● Work required:
If a line includes "whose", copy it out of the entries.

Collected data entries
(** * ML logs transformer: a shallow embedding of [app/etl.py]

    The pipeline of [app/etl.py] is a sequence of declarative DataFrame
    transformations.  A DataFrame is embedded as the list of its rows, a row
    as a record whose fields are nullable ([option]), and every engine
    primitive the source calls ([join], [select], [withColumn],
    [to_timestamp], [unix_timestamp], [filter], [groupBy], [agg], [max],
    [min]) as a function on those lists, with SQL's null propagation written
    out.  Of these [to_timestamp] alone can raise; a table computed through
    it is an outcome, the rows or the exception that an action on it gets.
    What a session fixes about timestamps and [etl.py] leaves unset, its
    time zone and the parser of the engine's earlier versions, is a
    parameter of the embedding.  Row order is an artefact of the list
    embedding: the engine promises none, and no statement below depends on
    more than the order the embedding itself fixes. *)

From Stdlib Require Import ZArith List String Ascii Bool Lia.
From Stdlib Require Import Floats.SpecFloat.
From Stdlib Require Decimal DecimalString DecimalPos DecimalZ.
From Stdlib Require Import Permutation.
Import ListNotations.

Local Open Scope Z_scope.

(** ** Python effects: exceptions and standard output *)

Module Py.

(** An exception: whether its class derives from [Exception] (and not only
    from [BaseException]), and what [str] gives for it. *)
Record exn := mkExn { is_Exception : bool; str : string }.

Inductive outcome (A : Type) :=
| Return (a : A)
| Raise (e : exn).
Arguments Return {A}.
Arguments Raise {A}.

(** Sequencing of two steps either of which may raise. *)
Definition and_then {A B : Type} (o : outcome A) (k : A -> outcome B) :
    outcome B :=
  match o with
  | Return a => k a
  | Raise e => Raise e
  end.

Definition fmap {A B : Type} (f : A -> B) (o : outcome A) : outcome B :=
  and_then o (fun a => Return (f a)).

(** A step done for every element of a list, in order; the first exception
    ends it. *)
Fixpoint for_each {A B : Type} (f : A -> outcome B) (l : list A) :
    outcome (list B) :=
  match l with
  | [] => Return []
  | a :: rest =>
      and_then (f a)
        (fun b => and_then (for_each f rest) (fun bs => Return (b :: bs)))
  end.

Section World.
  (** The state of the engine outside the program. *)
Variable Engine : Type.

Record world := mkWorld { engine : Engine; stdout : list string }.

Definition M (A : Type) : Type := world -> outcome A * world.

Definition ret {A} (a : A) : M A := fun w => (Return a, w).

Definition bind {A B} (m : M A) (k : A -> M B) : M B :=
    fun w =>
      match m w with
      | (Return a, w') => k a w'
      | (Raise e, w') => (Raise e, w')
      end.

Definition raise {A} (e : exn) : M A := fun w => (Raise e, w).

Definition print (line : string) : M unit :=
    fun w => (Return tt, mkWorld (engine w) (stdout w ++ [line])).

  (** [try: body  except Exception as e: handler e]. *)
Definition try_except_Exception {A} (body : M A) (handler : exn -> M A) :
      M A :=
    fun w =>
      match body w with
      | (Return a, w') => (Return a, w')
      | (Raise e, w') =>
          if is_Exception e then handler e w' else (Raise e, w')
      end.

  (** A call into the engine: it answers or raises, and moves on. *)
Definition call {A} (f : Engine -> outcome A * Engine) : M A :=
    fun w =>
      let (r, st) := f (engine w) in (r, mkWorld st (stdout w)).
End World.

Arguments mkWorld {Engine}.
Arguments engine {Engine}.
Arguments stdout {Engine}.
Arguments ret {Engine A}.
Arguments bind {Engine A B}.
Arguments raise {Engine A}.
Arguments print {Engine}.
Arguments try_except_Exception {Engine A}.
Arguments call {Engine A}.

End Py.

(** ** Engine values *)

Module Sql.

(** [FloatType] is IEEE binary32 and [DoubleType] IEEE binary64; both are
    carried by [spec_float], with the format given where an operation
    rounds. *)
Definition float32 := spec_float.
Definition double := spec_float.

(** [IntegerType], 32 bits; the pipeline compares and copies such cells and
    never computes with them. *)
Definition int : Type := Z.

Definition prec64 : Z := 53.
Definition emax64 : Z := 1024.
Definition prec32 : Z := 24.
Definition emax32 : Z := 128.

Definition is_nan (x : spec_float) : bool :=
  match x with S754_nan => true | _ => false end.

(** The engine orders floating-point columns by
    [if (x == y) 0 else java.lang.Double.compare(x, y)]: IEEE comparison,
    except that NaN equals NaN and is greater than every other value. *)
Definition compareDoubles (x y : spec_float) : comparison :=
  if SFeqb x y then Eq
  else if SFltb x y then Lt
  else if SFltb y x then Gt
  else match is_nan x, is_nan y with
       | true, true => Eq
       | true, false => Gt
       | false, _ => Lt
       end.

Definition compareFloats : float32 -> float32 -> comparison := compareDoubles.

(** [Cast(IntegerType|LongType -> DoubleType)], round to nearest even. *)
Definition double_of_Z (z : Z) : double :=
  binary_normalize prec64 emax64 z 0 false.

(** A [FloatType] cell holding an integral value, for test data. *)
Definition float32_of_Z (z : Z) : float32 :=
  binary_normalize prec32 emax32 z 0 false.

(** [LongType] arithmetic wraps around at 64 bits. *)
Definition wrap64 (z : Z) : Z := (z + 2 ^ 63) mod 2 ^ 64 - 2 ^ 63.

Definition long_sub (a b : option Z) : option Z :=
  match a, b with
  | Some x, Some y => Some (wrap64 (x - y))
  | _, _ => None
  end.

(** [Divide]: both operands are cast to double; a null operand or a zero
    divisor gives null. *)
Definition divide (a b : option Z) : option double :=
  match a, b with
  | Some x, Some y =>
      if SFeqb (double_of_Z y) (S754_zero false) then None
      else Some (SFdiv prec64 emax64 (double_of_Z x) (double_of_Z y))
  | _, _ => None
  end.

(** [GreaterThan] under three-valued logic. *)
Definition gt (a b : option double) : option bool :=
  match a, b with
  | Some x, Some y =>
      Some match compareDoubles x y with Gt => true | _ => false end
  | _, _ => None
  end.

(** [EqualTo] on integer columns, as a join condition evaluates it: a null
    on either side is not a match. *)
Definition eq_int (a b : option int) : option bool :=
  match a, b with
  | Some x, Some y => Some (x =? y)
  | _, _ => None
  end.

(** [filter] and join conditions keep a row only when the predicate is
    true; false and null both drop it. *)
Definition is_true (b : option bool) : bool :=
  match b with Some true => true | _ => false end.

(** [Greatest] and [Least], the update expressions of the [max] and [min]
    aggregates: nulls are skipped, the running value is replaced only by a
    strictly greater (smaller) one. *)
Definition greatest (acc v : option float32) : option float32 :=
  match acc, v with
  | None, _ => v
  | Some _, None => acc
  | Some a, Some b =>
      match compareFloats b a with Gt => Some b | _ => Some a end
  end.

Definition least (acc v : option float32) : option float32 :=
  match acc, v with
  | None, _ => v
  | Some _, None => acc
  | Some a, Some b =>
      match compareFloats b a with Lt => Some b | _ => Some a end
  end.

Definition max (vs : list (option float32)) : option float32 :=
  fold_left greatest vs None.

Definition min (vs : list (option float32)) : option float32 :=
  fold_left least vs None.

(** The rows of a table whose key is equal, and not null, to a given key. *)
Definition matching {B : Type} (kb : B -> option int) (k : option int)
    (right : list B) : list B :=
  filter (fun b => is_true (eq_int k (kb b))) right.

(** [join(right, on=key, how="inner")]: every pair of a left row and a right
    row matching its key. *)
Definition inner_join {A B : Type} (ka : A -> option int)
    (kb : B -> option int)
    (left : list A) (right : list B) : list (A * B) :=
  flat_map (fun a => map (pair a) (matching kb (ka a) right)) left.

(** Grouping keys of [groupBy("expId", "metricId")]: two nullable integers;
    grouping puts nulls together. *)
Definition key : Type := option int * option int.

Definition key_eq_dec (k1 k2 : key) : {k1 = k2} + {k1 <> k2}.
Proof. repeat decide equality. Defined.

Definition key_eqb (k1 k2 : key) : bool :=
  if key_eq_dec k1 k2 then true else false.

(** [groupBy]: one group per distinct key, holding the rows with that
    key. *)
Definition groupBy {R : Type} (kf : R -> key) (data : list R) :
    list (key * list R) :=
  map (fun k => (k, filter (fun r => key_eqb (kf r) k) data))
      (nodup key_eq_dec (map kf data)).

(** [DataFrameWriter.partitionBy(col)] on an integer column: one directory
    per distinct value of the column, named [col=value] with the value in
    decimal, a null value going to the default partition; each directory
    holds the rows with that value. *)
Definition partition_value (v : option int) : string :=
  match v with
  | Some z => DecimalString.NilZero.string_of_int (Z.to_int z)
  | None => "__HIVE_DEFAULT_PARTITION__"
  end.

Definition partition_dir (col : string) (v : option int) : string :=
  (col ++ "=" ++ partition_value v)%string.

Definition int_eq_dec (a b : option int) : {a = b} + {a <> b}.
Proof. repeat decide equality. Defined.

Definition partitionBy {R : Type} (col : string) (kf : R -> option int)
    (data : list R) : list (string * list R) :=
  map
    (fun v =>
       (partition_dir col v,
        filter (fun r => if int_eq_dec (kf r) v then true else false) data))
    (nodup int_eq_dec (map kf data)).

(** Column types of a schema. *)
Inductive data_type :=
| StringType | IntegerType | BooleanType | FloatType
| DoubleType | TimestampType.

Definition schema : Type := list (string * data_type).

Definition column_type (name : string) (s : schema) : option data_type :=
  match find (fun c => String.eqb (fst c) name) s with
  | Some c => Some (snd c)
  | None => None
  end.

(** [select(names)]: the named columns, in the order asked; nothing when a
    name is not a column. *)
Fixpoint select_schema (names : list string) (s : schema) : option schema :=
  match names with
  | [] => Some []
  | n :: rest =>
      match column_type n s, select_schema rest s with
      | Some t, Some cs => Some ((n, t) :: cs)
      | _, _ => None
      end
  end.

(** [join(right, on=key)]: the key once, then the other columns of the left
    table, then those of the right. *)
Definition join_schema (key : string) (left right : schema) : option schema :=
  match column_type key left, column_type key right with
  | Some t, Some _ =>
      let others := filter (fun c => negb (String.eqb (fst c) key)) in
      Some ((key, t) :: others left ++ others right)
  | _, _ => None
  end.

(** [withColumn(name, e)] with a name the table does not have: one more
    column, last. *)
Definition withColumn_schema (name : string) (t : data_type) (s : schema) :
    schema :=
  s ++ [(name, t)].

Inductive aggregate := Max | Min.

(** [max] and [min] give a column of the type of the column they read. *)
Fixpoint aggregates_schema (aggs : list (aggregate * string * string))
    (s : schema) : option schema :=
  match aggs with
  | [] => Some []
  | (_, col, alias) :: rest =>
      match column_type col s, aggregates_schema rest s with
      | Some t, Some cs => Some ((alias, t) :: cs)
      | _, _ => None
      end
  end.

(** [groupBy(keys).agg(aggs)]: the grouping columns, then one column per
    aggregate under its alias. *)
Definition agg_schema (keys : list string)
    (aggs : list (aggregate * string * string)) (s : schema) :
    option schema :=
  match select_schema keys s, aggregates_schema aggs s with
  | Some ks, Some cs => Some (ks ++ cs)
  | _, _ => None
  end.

● Response:
    as a record whose fields are nullable ([option]), and every engine
(** The rows of a table whose key is equal, and not null, to a given key. *)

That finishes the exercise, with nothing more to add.